The professionals, whose arrival ends 112 years of amateur exclusivity but continues the sport's long tradition of controversy, will be harder to spot.
Despite all the headlines and hoopla, only three outright pros have qualified among the 250 men and none run any risk of being stopped by autograph hunters in the casinos of Las Vegas or streets of New York.
Step forward Italy's Carmine Tommasone, Cameroon's ex-WBO interim middleweight champion Hassan N'Dam N'jikam and Thailand's 36-year-old former IBF flyweight champion Amnat Ruenroeng as Olympic trailblazers.
Other changes are more evident: no headguards for the men for the first time since 1980, which could see more fights stopped on cuts, and a new pro-style 10-point scoring system.
The women, who made their Olympic debut in 2012, will keep the headguards and should see more of the limelight.
All three champions -- Claressa Shields of the United States, Britain's Nicola Adams and Ireland's Katie Taylor -- are back to defend their titles among 36 women competing.
Middleweight Shields, from Flint, Michigan, leads a U.S. team of two women and just six men -- the nation's smallest male squad since 1908 -- with no heavyweights among them.
Featured in a 2015 documentary, and also set to be the subject of a movie, Shields looks a strong favourite to become the first U.S. boxer to win back-to-back golds.
The men, who failed to win a medal in London, have 19-year-old New Jersey bantamweight Shakur Stevenson as a big hope this time.
Flyweight Adams, now a world champion, leads Britain's biggest team in 32 years and hopes to become the country's first back-to-back boxing gold medallist since Harry Mullin in 1920 and 1924.
Cuba, which does not allow women to box competitively, has 10 men entered. Robeisy Ramirez, the 2012 flyweight champion, was the last of them to qualify after moving up to bantamweight.

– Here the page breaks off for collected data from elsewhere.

Definition free_var : block_var := {| bv_var := 0; bv_value := None |}.
(** A block after its first variables have been read. *)
Definition filled (xs : list block_var) : block :=
  {| nr_vars := Z.of_nat (length xs); vars := xs ++ replicate (MAX_VAR_PER_BLOCK - length xs) free_var |}.

Fixpoint pairs_text (bs : list binding) : list Z :=
  match bs with
  | [] => []
  | [b] => pair_text b
  | b :: bs => pair_text b ++ ch "," :: pairs_text bs
  end.
Fixpoint costs (bs : list binding) : Z := match bs with [] => 0 | b :: bs => cost b + costs bs end.

Lemma costs_pos bs : 0 <= costs bs.
Proof. induction bs as [|[]]; cbn; unfold cost; lia. Qed.

Lemma pair_no_comma b : good_pair b -> ch "," ∉ pair_text b.
Proof.
  intros [_ _ _ H] Hin. unfold pair_text in Hin. apply elem_of_app in Hin as [Hin|[Hin|Hin]%elem_of_cons]; [|done|];
    (eapply Forall_forall in H; [|apply elem_of_app; eauto]); by destruct H.
Qed.

Lemma pairs_text_nonempty b bs : pairs_text (b :: bs) <> [].
Proof. destruct bs; cbn; unfold pair_text; by destruct (b.1). Qed.

Definition block_text (bs : list binding) : list Z := ch "{" :: pairs_text bs ++ [ch "}"].
Definition all_costs (bss : list (list binding)) : Z := foldr (fun bs n => costs bs + n) 0 bss.
Definition good_block (bs : list binding) : Prop := Forall good_pair bs /\ (length bs <= MAX_VAR_PER_BLOCK)%nat.

Lemma pairs_no_brace bs : Forall good_pair bs -> ch "}" ∉ pairs_text bs.
Proof.
  assert (H1 : forall b, good_pair b -> ch "}" ∉ pair_text b).
  { intros b [_ _ _ H] Hin. unfold pair_text in Hin. apply elem_of_app in Hin as [Hin|[Hin|Hin]%elem_of_cons]; [|done|];
      (eapply Forall_forall in H; [|apply elem_of_app; eauto]); by destruct H. }
  induction 1 as [|b bs Hb _ IH]; [apply not_elem_of_nil|]. destruct bs as [|b2 bs]; [by apply H1|].
  change (pairs_text (b :: b2 :: bs)) with (pair_text b ++ ch "," :: pairs_text (b2 :: bs)).
  rewrite not_elem_of_app, not_elem_of_cons. split_and!; [by apply H1|done|done].
Qed.

Lemma scan_brace_spec w r : ch "}" ∉ w -> scan_brace (w ++ ch "}" :: r) = Some (w, r).
Proof.
  induction w as [|c w IH]; intros Hw; cbn; [done|]. apply not_elem_of_cons in Hw as [Hc Hw].
  destruct (Z.eqb_spec c (ch "}")); [done|]. by rewrite IH.
Qed.

Lemma all_costs_pos bss : 0 <= all_costs bss.
Proof. induction bss as [|bs bss IH]; cbn; [lia|]. pose proof (costs_pos bs). unfold all_costs in IH. lia. Qed.

Section slots.
Variable t : toggle_state.
Variable s : nat.
Variable k : Z.
Hypothesis Hs : (s < length (toggle_data t))%nat.
Hypothesis Hslot : slot_no t = Z.of_nat s.

Lemma upd_at v bl : at_index (toggle_data (upd t s k v bl)) (slot_no (upd t s k v bl)) =
  Ret {| key := k; current_block := 0; nr_blocks := 0; blocks := bl |}.
Proof.
  cbn. rewrite Hslot. apply at_index_ok. unfold set_index. rewrite Nat2Z.id. by apply list_lookup_insert_eq.
Qed.

Lemma upd_set v bl v' i b : set_toggle (with_vars (upd t s k v bl) v') (slot_no (with_vars (upd t s k v bl) v'))
    (set_block {| key := k; current_block := 0; nr_blocks := 0; blocks := bl |} i b) =
  upd t s k v' (set_index bl i b).
Proof.
  cbn. rewrite Hslot. unfold upd, set_toggle, with_data, set_index. cbn. by rewrite list_insert_insert_eq.
Qed.

(** There is room for [n] more bytes and [j] more variables. *)
Definition room (v : var_state) (l : names) (n : Z) (j : nat) : Prop :=
  actpos v + n <= VARIABLE_STORE_SIZE /\ (j <= free_count l)%nat.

Three times world champion Lazaro Alvarez, a bronze medallist in 2012, will be another top contender in the lightweight division.
And then there is Britain's Ali, born in the year his namesake, the heavyweight world champion and 1960 Olympic gold medallist who died last June, lit the flame at the 1996 Atlanta Games.
"I have just got to go out and perform and show them that I am half decent," Ali told the Yorkshire Post in February. "Hopefully I can be half as good as the real Ali one day."